‘The Boys’ Season 3 Review: Episode 3 “Barbary Coast”
Amazon Prime Video Original Series The boys, kicks off with a flashback parody of a children’s beauty pageant where Erin Moriarty’s Annie competes as Starlight. The show makes a habit of showing overdone jokes about certain things. Such as current streaming services and well-known amusement parks. The difference being that they have Vought in the name or are named after a hero. However, the competition does not seem exaggerated at all. Instead, it shows how deplorable these events can be. The viewer even sees young Annie with a sad face in the mirror. These types of events can cause serious problems for people. It’s even worse when it comes to a young child. This would be one of those times when the show takes a critical look at what kids sometimes have to go through. Also, how some parents force their children into these situations with dozens of health or mental issues that develop quickly after the fact.
Later in the episode, the viewer gets a little insight into how Vought works their hero selection process. The show now shows us the real-life aspects of how companies market their products. Focus on the physical aspects and background of the person they are considering using. The show does a good job of holding up a mirror to how society works. Later, the viewer catches up with Tomer Capone’s Frenchie and his former flame Jordana Lajoie’s Cherie. She’s basically the past version of Frenchie. Where they constantly took drugs, did dirty deeds and worked for dangerous people. What’s interesting is that she dresses almost the same as Karen Fukuhara’s Kimiko. They both wear black clothes and have black hair. In a way, they represent Frenchie as a whole. Kimiko is the soft and vulnerable side that Frenchie hides most of the time. While Cherie is numbing yourself so you can forget about your atrocities side. When Frenchie decides to stay with Kimiko, the viewer can see he’s done with the numb side. Even better, he wants to jump head first to feel everything with Kimiko. A clear sign that he wants to move forward in his life. Which is a big character moment for Frenchie.

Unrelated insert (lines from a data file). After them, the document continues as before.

(** ** get_fittest and return_fittest *)

Lemma filter_insert_by_key (h : list Chromosome) (v : Z) (a : ref) (l : list ref) :
  descending h l ->
  filter (fun m => fitness (deref h m) =? v) (insert_by (fitness_ge h) a l)
  = filter (fun m => fitness (deref h m) =? v) (a :: l).
Proof.
  induction 1 as [|b l Hs IH Hall]; [reflexivity|].
  cbn [insert_by]. unfold fitness_ge at 1.
  destruct (Z.leb_spec (fitness (deref h b)) (fitness (deref h a))) as [Hle|Hgt];
    [reflexivity|].
  cbn [filter] in *. rewrite IH.
  destruct (Z.eqb_spec (fitness (deref h a)) v) as [Ha|Ha];
    destruct (Z.eqb_spec (fitness (deref h b)) v) as [Hb|Hb];
    try reflexivity.
  lia.
Qed.

(** X4.  [get_fittest] is stable and idempotent: members of equal fitness
    keep the order they had, and sorting a second time changes nothing. *)
Theorem get_fittest_stable_idempotent (self : Population) (s : State) :
  exists members,
    get_fittest self s = Ok (mkPopulation members (size self)) s
    /\ (forall v, filter (fun m => fitness (deref (heap s) m) =? v) members
                  = filter (fun m => fitness (deref (heap s) m) =? v)
                           (population self))
    /\ get_fittest (mkPopulation members (size self)) s
       = Ok (mkPopulation members (size self)) s.
Proof.
  exists (sort_by (fitness_ge (heap s)) (population self)).
  split; [reflexivity|]. split.
  - intros v. induction (population self) as [|a l IH]; [reflexivity|].
    cbn [sort_by]. rewrite filter_insert_by_key by apply descending_sort_by.
    cbn [filter]. now rewrite IH.
  - unfold get_fittest. cbn [population size].
    rewrite sort_by_idempotent
      by (apply fitness_ge_total || apply fitness_ge_trans).
    reflexivity.
Qed.

Lemma return_fittest_cases (p : Population) (s : State) :
  (population p = [] -> return_fittest p s = Raise IndexError)
  /\ (population p <> [] ->
      exists f p',
        return_fittest p s = Ok (f, p') s
        /\ In f (population p)
        /\ (forall m, In m (population p) ->
              fitness (deref (heap s) m) <= fitness (deref (heap s) f))
        /\ Permutation (population p) (population p')
        /\ descending (heap s) (population p')
        /\ size p' = size p).
Proof.
  split.
  - intros E. unfold return_fittest, bind, get_fittest. now rewrite E.
  - intros Hne.
    pose proof (sort_by_perm (fitness_ge (heap s)) (population p)) as Hperm.
    pose proof (descending_sort_by (heap s) (population p)) as Hd.
    destruct (sort_by (fitness_ge (heap s)) (population p)) as [|f rest] eqn:E.
    + apply Permutation_nil in Hperm. contradiction.
    + exists f, (mkPopulation (f :: rest) (size p)).
      split; [unfold return_fittest, bind, get_fittest; cbn [population size];
              now rewrite E|].
      split; [eapply Permutation_in; [exact Hperm | now left]|].
      split; [|split; [now apply Permutation_sym | split; [exact Hd | reflexivity]]].
      intros m Hm.
      assert (Hin : In m (f :: rest))
        by (eapply Permutation_in; [apply Permutation_sym, Hperm | exact Hm]).
      apply StronglySorted_inv in Hd. destruct Hd as [_ Hall].
      destruct Hin as [<-|Hin]; [lia|].
      rewrite Forall_forall in Hall. now apply Hall.
Qed.

(** X5.  [return_fittest] raises [IndexError] on a population without
    members; otherwise it returns a member that no member exceeds in fitness,
    leaves the members sorted, and touches neither heap nor generator. *)
Theorem return_fittest_spec (p : Population) (s : State) :
  (population p = [] -> return_fittest p s = Raise IndexError)
  /\ (population p <> [] ->
      exists f p',
        return_fittest p s = Ok (f, p') s
        /\ In f (population p)
        /\ (forall m, In m (population p) ->
              fitness (deref (heap s) m) <= fitness (deref (heap s) f))
        /\ Permutation (population p) (population p')
        /\ descending (heap s) (population p')
        /\ size p' = size p).
Proof. apply return_fittest_cases. Qed.

Lemma return_fittest_spec_witness :
  return_fittest (Population_init 35) initial_state = Raise IndexError.
Proof.
  apply (proj1 (return_fittest_spec (Population_init 35) initial_state)).
  reflexivity.
Defined.

(** ** mutant_prob *)

Lemma mutant_prob_tenths (k n : Z) :
  Qle_bool (inject_Z n) ((k # 10) * 10) = (n <=? k).
Proof.
  destruct (Z.leb_spec n k) as [H|H].
  - apply Qle_bool_iff. unfold Qle. simpl. lia.
  - destruct (Qle_bool _ _) eqn:E; [|reflexivity].
    apply Qle_bool_iff in E. unfold Qle in E. simpl in E. lia.
Qed.

(** X6.  Called with the probability [k/10], [mutant_prob] answers true
    exactly when the draw of [randint(0, 10)] is at most [k]: that is for
    [k + 1] of the eleven outcomes, 4 of 11 for the probability 0.30 of
    [genetic_algo]. *)
Theorem mutant_prob_tenths_outcomes (tape : nat -> nat) (k : Z) (s : State) :
  0 <= k <= 10 ->
  mutant_prob tape (k # 10) s
  = Ok (Z.of_nat (tape (cursor s) mod 11) <=? k)
       (mkState (S (cursor s)) (heap s))
  /\ List.length (filter (fun d => Z.of_nat d <=? k) (seq 0 11))
     = Z.to_nat (k + 1).
Proof.
  intros Hk. split.
  - rewrite mutant_prob_ok. now rewrite mutant_prob_tenths.
  - assert (Hcases : k = 0 \/ k = 1 \/ k = 2 \/ k = 3 \/ k = 4 \/ k = 5
                     \/ k = 6 \/ k = 7 \/ k = 8 \/ k = 9 \/ k = 10) by lia.
    repeat (destruct Hcases as [->|Hcases]; [reflexivity|]).
    subst k. reflexivity.
Qed.

Lemma mutant_prob_tenths_outcomes_witness :
  List.length (filter (fun d => Z.of_nat d <=? 3) (seq 0 11)) = 4%nat.
Proof.
  apply (proj2 (mutant_prob_tenths_outcomes (fun n => n) 3 initial_state
                  ltac:(lia))).
Defined.

(** ** The re-draw loop *)

Lemma pick_In {A} (tape : nat -> nat) (c : nat) (l : list A) (y : A) :
  pick tape c l = Some y -> In y l.
Proof.
  unfold pick. destruct l as [|d l0]; [discriminate|].
  intros H. apply (f_equal (fun o => match o with Some v => v | None => y end)) in H.
  rewrite <- H. apply nth_In. apply Nat.mod_upper_bound. discriminate.
Qed.

Lemma redraw_inv (tape : nat -> nat) (c : nat)
        (pop : list ref) (x : ref) :
  forall (fuel : nat) (y : ref) (s : State) (y' : ref) (s' : State),
    redraw tape fuel c pop x y s = Done (Ok y' s') ->
    y' <> x
    /\ heap s' = heap s
    /\ (cursor s <= cursor s')%nat
    /\ (y <> x -> y' = y /\ s' = s)
    /\ (y = x -> In y' pop).
Proof.
  induction fuel as [|fuel IH]; intros y s y' s' H; simpl in H.
  - destruct (Nat.eqb_spec x y) as [->|Hne]; [discriminate|].
    inversion H; subst. repeat split; auto; congruence.
  - destruct (Nat.eqb_spec x y) as [->|Hne].
    + rewrite choice_pick in H.
      destruct (pick tape (cursor s) pop) as [y1|] eqn:E; [|discriminate].
      destruct (IH _ _ _ _ H) as (H1 & H2 & H3 & H4 & H5).
      pose proof (pick_In _ _ _ _ E) as Hin.
      cbn [heap cursor] in *.
      split; [exact H1|]. split; [exact H2|]. split; [lia|].
      split; [congruence|]. intros _.
      destruct (Nat.eq_dec y1 y) as [Ey|Ey].
      * now apply H5.
      * destruct (H4 Ey) as [-> _]. exact Hin.
    + inversion H; subst. repeat split; auto; congruence.
Qed.

(** X7.  The second parent that the re-draw loop returns is never the
    first parent; it is the candidate it was given, with no draw made, when
    that one already differs, and a member of the population otherwise.
    The loop does not touch the heap. *)
Theorem redraw_returns_other_parent (tape : nat -> nat) (c : nat)
        (pop : list ref) (x : ref) :
  forall (fuel : nat) (y : ref) (s : State) (y' : ref) (s' : State),
    redraw tape fuel c pop x y s = Done (Ok y' s') ->
    y' <> x
    /\ heap s' = heap s
    /\ (cursor s <= cursor s')%nat
    /\ (y <> x -> y' = y /\ s' = s)
    /\ (y = x -> In y' pop).
Proof. apply redraw_inv. Qed.

Lemma redraw_returns_other_parent_witness :
  exists y' s',
    redraw (fun n => n) 3 0 [5%nat; 7%nat] 5%nat 5%nat initial_state = Done (Ok y' s')
    /\ y' <> 5%nat.
Proof.
  exists 7%nat, (mkState 2 []).
  split; [reflexivity|].
  exact (proj1 (redraw_returns_other_parent (fun n => n) 0 [5%nat; 7%nat] 5%nat
                  3 5%nat initial_state 7%nat (mkState 2 []) eq_refl)).
Defined.

(** ** Reasoning on results *)

Lemma bind_inv_Ok {A B} (m : M A) (k : A -> M B) (s s' : State) (b : B) :
  bind m k s = Ok b s' ->
  exists a s1, m s = Ok a s1 /\ k a s1 = Ok b s'.
Proof.
  unfold bind. destruct (m s) as [a s1|e]; [eauto | discriminate].
Qed.

Lemma bindF_inv_Ok {A B} (m : FM A) (k : A -> FM B) (fuel : nat)
      (s s' : State) (b : B) :
  bindF m k fuel s = Done (Ok b s') ->
  exists a s1, m fuel s = Done (Ok a s1) /\ k a fuel s1 = Done (Ok b s').
Proof.
  unfold bindF. destruct (m fuel s) as [[a s1|e]|c p x]; [eauto | discriminate..].
Qed.

Lemma okM_bind {A B} (m : M A) (k : A -> M B) (s : State)
      (Q1 : A -> State -> Prop) (Q2 : B -> State -> Prop) :
  okM Q1 (m s) -> (forall a s1, Q1 a s1 -> okM Q2 (k a s1)) ->
  okM Q2 (bind m k s).
Proof.
  unfold bind. destruct (m s) as [a s1|e]; simpl; [|tauto].
  intros H1 H2. now apply H2.
Qed.

Lemma okF_bindF {A B} (m : FM A) (k : A -> FM B) (fuel : nat) (s : State)
      (Q1 : A -> State -> Prop) (Q2 : B -> State -> Prop) :
  okF Q1 (m fuel s) -> (forall a s1, Q1 a s1 -> okF Q2 (k a fuel s1)) ->
  okF Q2 (bindF m k fuel s).
Proof.
  unfold bindF. destruct (m fuel s) as [[a s1|e]|c p x]; simpl; try tauto.
  intros H1 H2. now apply H2.
Qed.

Lemma okF_lift {A} (m : M A) (fuel : nat) (s : State) (Q : A -> State -> Prop) :
  okM Q (m s) -> okF Q (lift m fuel s).
Proof. unfold lift. destruct (m s); simpl; tauto. Qed.

Lemma okM_weaken {A} (Q Q' : A -> State -> Prop) (r : Res A) :
  (forall a s, Q a s -> Q' a s) -> okM Q r -> okM Q' r.
Proof. destruct r; simpl; auto. Qed.

Lemma okF_weaken {A} (Q Q' : A -> State -> Prop) (o : Outcome A) :
  (forall a s, Q a s -> Q' a s) -> okF Q o -> okF Q' o.
Proof. destruct o as [[a s|e]|c p x]; simpl; auto. Qed.

(** ** shuffle *)

Lemma list_set_put_perm {A} (l : list A) (j : nat) (x a : A) :
  nth_error l j = Some x -> Permutation (x :: list_set j a l) (a :: l).
Proof.
  revert j; induction l as [|b l IH]; intros [|j] H; simpl in *; try discriminate.
  - inversion H; subst. apply perm_swap.
  - eapply perm_trans; [apply perm_swap|].
    eapply perm_trans; [apply perm_skip, IH, H|]. apply perm_swap.
Qed.

(** [x[i], x[j] = x[j], x[i]] permutes [x]. *)
Lemma list_swap_perm {A} (l : list A) (i j : nat) (xi xj : A) :
  nth_error l i = Some xi -> nth_error l j = Some xj ->
  Permutation (list_set j xi (list_set i xj l)) l.
Proof.
  revert i j; induction l as [|a l IH]; intros [|i] [|j] Hi Hj; simpl in *;
    try discriminate.
  - inversion Hi; inversion Hj; subst. apply Permutation_refl.
  - inversion Hi; subst. now apply list_set_put_perm.
  - inversion Hj; subst. now apply list_set_put_perm.
  - apply perm_skip. now apply IH.
Qed.

Section ShuffleFacts.
Variable tape : nat -> nat.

Fourteen minutes into the episode, the viewer discovers the life of Jessie Usher’s A-Train. The sad thing is that the viewer sees how out of touch they are with the issues plaguing the black community. Growing up with power meant he didn’t have to go through a lot of those hardships. While others have fought and are still fighting their injustices. What makes A-Train interesting is that it doesn’t fit into the superhero community either. This puts him in a unique position as an individual. He has an acceptance problem within his own community. Although the question is on whose side are his people? Is it the superheroes who don’t care about the life of the common man? Or is it the humans who for years have faced injustices based on the color of their skin?
The viewer sees Antony Starr’s Homelander again in the episode. Only this time he uses the mind of a psychopath. At this point, it’s just a wild dog waiting to be led off the leash. The viewer can see in his eyes that he is just on the verge of breaking. All he needs is a little push to finish his sanity. His constant beatings and explosions are clear indications of someone not doing well. Maybe as the season progresses he will eventually crumble. Or maybe he’ll turn into an even worse monster. A person without a sense of good or the ability to show mercy.
At the end of the episode, the viewer is treated to a demonstration of power over Annie. Homelander leaves him no choice but to concede. All the while, they both have smiles on their faces. However, behind those smiles, there is much more emotion. The amount of rage Annie felt is indescribable. Being visible only through his eyes which refuse to make eye contact with Homelander. While Homelander’s smile is laced with satisfaction and a need to kill. He desperately wants to get rid of Annie. Only he can’t do it without losing in the process. The only satisfaction he gets is his power over Annie. Homelander’s message is clear to the viewer. If I can’t kill you, then you better be sure I’m going to hurt you.